Design and performance analysis of a dual-core gold-coated PCF-based plasmonic RI sensor for the detection of bio-analytes

This paper presents a straightforward sensor design based on a surface plasmon resonance (SPR) mechanism, utilizing a gold-coated dual-core type photonic crystal fiber (DCPCF-SPR) for the detection of diverse bioorganic biochemical analytical molecules in the spectral ranges of visible to near infrared (0.5–2 μm) wavelength. With two major hexagonal ring lattices and many circular air holes, the sensor construction is made to be less complicated, and the external surface of the designed structure is coated by a layer of gold (Au) that is 40 nm depth as plasmonic material depending on chemical adoption and excellent sensing performance. employing the finite element method (FEM), the detecting functions were examined for the chemical analytes in the measurement of refractive index range from 1.33 to 1.42. The maximal wavelength sensitivity (WS) and amplitude sensitivity (AS) of the proposed sensor were 27,000 nm/RIU and 1701.69 RIU⁻¹ with the resolutions of 3.70 × 10⁻⁶ RIU and 5.88 × 10⁻⁶ RIU, respectively, and 482 RIU⁻¹ was found as a maximum figure of merit (FOM).
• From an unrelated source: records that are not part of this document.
(** Where both outputs are above the limits of the profile, it judges the transaction that is built. *)
Lemma profiled_relays msg c v txid r :
  minRelayFeeForWeight (closingTxRelayProfile (complete_profile msg c)).2 <=
    (closingTxRelayProfile (complete_profile msg c)).1 ->
  isOpReturnScript (cc_closeeScriptPubkey msg) = false ->
  isOpReturnScript (cc_closerScriptPubkey msg) = false ->
  getDustLimit (cc_closeeScriptPubkey msg) <= local_sat c ->
  getDustLimit (cc_closerScriptPubkey msg) <= remote_sat c - cc_feeSatoshis msg ->
  buildSimpleClosingTx (simple_params v (cc_feeSatoshis msg) (cc_locktime msg) false
    (cc_closerScriptPubkey msg) (cc_closeeScriptPubkey msg) txid c) = Ok r ->
  relays (s_fundingSatoshis (k_chan c)) (taproot c) (sr_tx r).
Proof.
  intros Hp Ho1 Ho2 H1 H2 Hb.
  pose proof (dust_limit_pos (cc_closeeScriptPubkey msg) None) as Hd1.
  pose proof (dust_limit_pos (cc_closerScriptPubkey msg) None) as Hd2. cbn in Hd1, Hd2.
  set (full := {| tx_version := 2; tx_locktime := 0; tx_ins := [];
    tx_outs := [(cc_closeeScriptPubkey msg, local_sat c);
                (cc_closerScriptPubkey msg, remote_sat c - cc_feeSatoshis msg)] |}).
  assert (relays (s_fundingSatoshis (k_chan c)) (taproot c) full) as Hfull.
  { revert Hp. unfold closingTxRelayProfile, complete_profile. cbn -[getDustLimit closingWeightForOutputs
      minRelayFeeForWeight]. rewrite !(proj2 (Z.leb_le _ _)) by done.
    unfold relays, tx_fee, tx_value. cbn -[closingWeightForOutputs minRelayFeeForWeight].
    pose proof (min_relay_pos (taproot c) full) as Hpos.
    change (tx_weight (taproot c) full) with (closingWeightForOutputs
      [blen (cc_closeeScriptPubkey msg); blen (cc_closerScriptPubkey msg)] (taproot c)) in *.
    match goal with |- context [?x <? ?y] => destruct (Z.ltb_spec x y) end; lia. }
  eapply (relays_fewer _ _ full _
    ((if includes_closer v then [] else [(cc_closerScriptPubkey msg, remote_sat c - cc_feeSatoshis msg)]) ++
     (if includes_closee v then [] else [(cc_closeeScriptPubkey msg, local_sat c)]))); [| |exact Hfull].
  - rewrite (simple_outs_perm _ _ Hb). unfold simple_outputs. cbn -[isOpReturnScript]. rewrite Ho1, Ho2.
    destruct v; cbn; [| |apply Permutation.perm_swap]; try reflexivity; apply Permutation.perm_swap.
  - intros o. destruct v; cbn; intros H; repeat (destruct H as [<-|H]; [cbn; lia|]); done.
Qed.

(** The choice covers our output unless it is dust, with the closer's signature for it. *)
Lemma closee_choice_ok msg c v sig :
  closee_choice msg c = Ok (v, sig) ->
  sig_of v msg = Some sig /\
  (isDustOutput (cc_closeeScriptPubkey msg) (local_sat c) = false -> includes_closee v = true).
Proof. unfold closee_choice. repeat (case_match; try done); by intros [= <- <-]. Qed.

Lemma message_sig_single v sig id s1 s2 fee locktime :
  singleClosingSig (with_variant_sig v sig (unsigned_complete id s1 s2 fee locktime)) = Some (v, sig).
Proof. by destruct v. Qed.

Lemma complete_closed signFn verifyFn msg c c' r :
  k_state c <> CLOSED -> handleClosingComplete signFn verifyFn msg c = (c', r) ->
  k_state c' = CLOSED ->
  exists v theirSig ourSig,
    gates_open c /\ complete_refusal msg c = None /\ simple_terms c' = simple_terms c /\
    sig_of v msg = Some theirSig /\
    (isDustOutput (cc_closeeScriptPubkey msg) (local_sat c) = false -> includes_closee v = true) /\
    verifyFn v (cc_feeSatoshis msg) (cc_locktime msg) (cc_closerScriptPubkey msg)
      (cc_closeeScriptPubkey msg) theirSig = true /\
    let reply := with_variant_sig v ourSig (unsigned_complete (chan_id c)
                   (cc_closerScriptPubkey msg) (cc_closeeScriptPubkey msg)
                   (cc_feeSatoshis msg) (cc_locktime msg)) in
    r = Ok [SEND (M_CLOSING_SIG reply); closed_action c].
Proof.
  intros Hn. unfold handleClosingComplete, gates_open.
  assert (simple_closed c = false) as Hs.
  { unfold simple_closed. destruct (k_state c); done. }
  rewrite Hs. destruct (negb (closing_state c) && _); [by intros [= <- <-]|].
  destruct (isMutualCloseHeld c); [intros [= <- <-] H; discriminate H|].
  destruct (closingBlockedBy c); [by intros [= <- <-]|].
  destruct (complete_refusal msg c); [by intros [= <- <-]|]. cbv zeta.
  destruct (closee_choice _ _) as [[v sig]|] eqn:Hch; [|intros [= <- <-] H; discriminate H].
  apply closee_choice_ok in Hch as [Hsig Hdust]. unfold answer_complete.
  destruct (verifyFn _ _ _ _ _ _) eqn:Hv; [|intros [= <- <-] H; discriminate H]. cbn [negb].
  destruct (signFn _ _ _ _ _) as [ourSig|]; intros [= <- <-] H; [|discriminate H].
  by exists v, sig, ourSig.
Qed.

(** C16: A closing_complete that closes the channel is answered only when nothing is pending,
    and the transaction that is broadcast carries the closer's signature, spends the funding output,
    is not locked beyond our tip, and pays our whole balance to the script we named, unless that is
    dust; the whole fee is the closer's.  It relays if both outputs would be above the limits of
    [getDustLimit]. *)
Theorem closing_complete_pays msg c :
  k_state c <> CLOSED ->
  let o := handleClosingCompleteMsg toDer signClosing verifyCommitmentSig msg c in
  k_state (mo_state o) = CLOSED ->
  gates_open c /\ exists tx, mo_broadcast o = Some tx /\ closee_close msg c tx.
Proof.
  intros Hn o. subst o. unfold handleClosingCompleteMsg.
  destruct (handleClosingComplete _ _ msg c) as [c' r] eqn:Hh. intros Hc.
  assert (k_state c' = CLOSED) as Hc'.
  { destruct r; [|done]. revert Hc. unfold broadcast_or_keep. repeat case_match; done. }
  apply complete_closed in Hh as (v & theirSig & ourSig & Hg & Href & Hst & Hsig & Hd & Hver & ->);
    [|done|done].
  split; [done|]. cbn [find_sig_reply omap list_omap head]. rewrite message_sig_single. cbn [mbind option_bind].
  rewrite Hsig. cbn [mbind option_bind]. unfold buildSignedSimpleMutualCloseTx.
  rewrite (simple_build_terms _ _ _ _ _ _ c' c) by done.
  unfold verifyPeerSimpleClosingSig in Hver.
  destruct (buildSimpleClosingTxAndScript _ _ _ _ _ _ c) as [b|] eqn:Hb; [|done]. rewrite Hver.
  eexists. split; [reflexivity|].
  apply simple_build_inv in Hb as (txid & t & remote & Htx & Hrem & Ht & Etx & Hw & Hf & Hrp).
  destruct (simple_tx_inv _ _ Ht) as [Hlt Hin].
  apply complete_refusal_none in Href as (Hfee & Hl1 & Hl2 & Hscript & Hrel).
  unfold covers in Hver. rewrite Hf, Hrp in Hver.
  constructor; cbn [sc_tx with_witness]; rewrite ?Etx, ?Hlt.
  - rewrite Etx in Hver. by exists v, theirSig, remote, (bc_witnessScript b).
  - by exists txid.
  - done.
  - eexists. split; [done|]. intros Ho Hdust. apply (simple_pays_closee _ _ Ht); [|done].
    apply Hd. unfold isDustOutput. rewrite Ho. apply Z.ltb_ge. lia.
  - done.
  - rewrite Hscript. intros ? [= <-] Ho1 Ho2 Hk1 Hk2. by eapply profiled_relays.
Qed.

End SimpleSafety.

(** ** Two nodes *)

(** The two ends of one channel. *)
Record close_mirror (a b : CloseState) : Prop := {
  cm_role : s_role (k_chan a) <> s_role (k_chan b);
  cm_local : s_localBalanceMsat (k_chan a) = s_remoteBalanceMsat (k_chan b);
  cm_remote : s_remoteBalanceMsat (k_chan a) = s_localBalanceMsat (k_chan b);
  cm_txid : s_fundingTxid (k_chan a) = s_fundingTxid (k_chan b);
  cm_index : s_fundingOutputIndex (k_chan a) = s_fundingOutputIndex (k_chan b);
  cm_sats : s_fundingSatoshis (k_chan a) = s_fundingSatoshis (k_chan b);
  cm_type : s_channelType (k_chan a) = s_channelType (k_chan b);
  cm_dust_a : c_dustLimitSatoshis (s_localConfig (k_chan a)) =
              c_dustLimitSatoshis (s_remoteConfig (k_chan b));
  cm_dust_b : c_dustLimitSatoshis (s_remoteConfig (k_chan a)) =
              c_dustLimitSatoshis (s_localConfig (k_chan b));
  cm_points_a : s_remoteBasepoints (k_chan a) = Some (s_localBasepoints (k_chan b));
  cm_points_b : s_remoteBasepoints (k_chan b) = Some (s_localBasepoints (k_chan a));
  cm_script_a : k_localShutdownScript a = s_remoteShutdownScript (k_chan b);
  cm_script_b : s_remoteShutdownScript (k_chan a) = k_localShutdownScript b
}.

Lemma close_mirror_sym a b : close_mirror a b -> close_mirror b a.
Proof. intros []. constructor; congruence. Qed.

Section Pair.
Context `{L : BitcoinLib}.
Context (toDer : buffer -> buffer)
        (verifyCommitmentSig : Transaction -> buffer -> buffer -> buffer -> Z -> bool).

(** A signer whose signatures verify under a key. *)
Definition signs_for (sign : Transaction -> buffer -> Z -> buffer) (key : buffer) : Prop :=
  forall tx script amount, verifyCommitmentSig tx (sign tx script amount) key script amount = true.

Definition funding_key (c : CloseState) : buffer := bp_fundingPubkey (s_localBasepoints (k_chan c)).

(** The transaction one side builds as the closer the other builds as the closee. *)
Lemma simple_build_mirror a b v fee locktime loc s1 s2 built :
  close_mirror a b ->
  buildSimpleClosingTxAndScript v fee locktime loc s1 s2 a = Ok built ->
  exists built', buildSimpleClosingTxAndScript v fee locktime (negb loc) s1 s2 b = Ok built' /\
    bc_tx built' = bc_tx built /\ bc_witnessScript built' = bc_witnessScript built /\
    bc_fundingSatoshis built' = bc_fundingSatoshis built /\
    bc_remoteFundingPubkey built' = funding_key a.
Proof.
  intros [] (txid & r & remote & Htx & Hrem & Ht & Etx & Hw & Hf & Hrp)%simple_build_inv.
  assert (simple_params v fee locktime (negb loc) s1 s2 txid b =
          simple_params v fee locktime loc s1 s2 txid a) as Ep.
  { unfold simple_params, local_sat, remote_sat. rewrite cm_index0, cm_local0, cm_remote0.
    by destruct loc. }
  exists {| bc_tx := bc_tx built; bc_witnessScript := bc_witnessScript built;
            bc_fundingSatoshis := s_fundingSatoshis (k_chan b);
            bc_localFundingPubkey := funding_key b; bc_remoteFundingPubkey := funding_key a |}.
  split; [|cbn; rewrite Hf, cm_sats0; done].
  unfold buildSimpleClosingTxAndScript. rewrite <- cm_txid0, Htx. cbn [deref mbind result_bind].
  fold (simple_params v fee locktime (negb loc) s1 s2 txid b). rewrite Ep, Ht. cbn [mbind result_bind].
  unfold with_funding_script. rewrite cm_points_b0. cbn [deref mbind result_bind].
  rewrite cm_points_a0 in Hrem. injection Hrem as <-. rewrite funding_script_sym, Hw.
  cbn [mbind result_bind]. by rewrite Etx.
Qed.

(** A signature of one side is over what the other builds. *)
Lemma simple_covers a b sign v fee locktime loc s1 s2 sig :
  close_mirror a b -> signs_for sign (funding_key a) ->
  signSimpleClosingTx sign loc a v fee locktime s1 s2 = Ok sig ->
  verifyPeerSimpleClosingSig verifyCommitmentSig (negb loc) b v fee locktime s1 s2 sig = true.
Proof.
  intros Hm Hs. unfold signSimpleClosingTx. intros (built & Hb & [= <-])%bind_Ok_inv.
  destruct (simple_build_mirror _ _ _ _ _ _ _ _ _ Hm Hb) as (built' & Hb' & E1 & E2 & E3 & E4).
  unfold verifyPeerSimpleClosingSig. rewrite Hb'. unfold covers, sign_built. rewrite E1, E2, E3, E4.
  apply Hs.
Qed.

(** ** The exchange *)

(** An offer a closer can make and the other side can take. *)
Record simple_offer (a b : CloseState) (fee locktime : Z) (closer closee : buffer) : Prop := {
  of_mirror : close_mirror a b;
  of_state_a : closing_state a = true;
  of_state_b : closing_state b = true;
  of_gates_a : gates_open a;
  of_gates_b : gates_open b;
  of_simple_a : k_simpleClose a = Some true;
  of_simple_b : k_simpleClose b = Some true;
  of_idle : flag_true (k_awaitingClosingSig a) = false;
  of_bump : match k_lastLocalClosingComplete a with
            | Some prev => lc_feeSatoshis prev < fee | None => True end;
  of_closer : k_localShutdownScript a = Some closer;
  of_closee : k_localShutdownScript b = Some closee;
  of_valid : isValidShutdownScript closer true true = true;
  of_floor : minRelayFeeForWeight (closingTxWeight (blen closee) (blen closer) (taproot b)) <= fee;
  of_fee : 0 <= fee <= local_sat a;
  of_remote : 0 <= remote_sat a;
  of_total : local_sat a + remote_sat a <= s_fundingSatoshis (k_chan a);
  of_external_a : k_externalClose a = None;
  of_external_b : k_externalClose b = None;
  of_dust : isDustOutput closer (local_sat a - fee) && isDustOutput closee (remote_sat a) = false;
  of_locktime : 0 <= locktime < 500000000 /\
    (locktime = 0 \/
     0 < k_currentBlockHeight b /\
     locktime <= k_currentBlockHeight b + SIMPLE_CLOSE_LOCKTIME_FUTURE_TOLERANCE);
  of_txid : is_Some (s_fundingTxid (k_chan a));
  of_keys : is_ok (createFundingScript (funding_key a) (funding_key b)) = true
}.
Placing the plasmonic material and analyte sensing layer on the DCPCF's outside is noteworthy in the design, as it indicates the feasibility of easier manufacturing processes. Following to these outcomes and a simple structural design, the suggested distinctive sensor can be potentially applicable for refractive index (RI) detecting the biochemical solutions, biomolecular substances, and biological samples.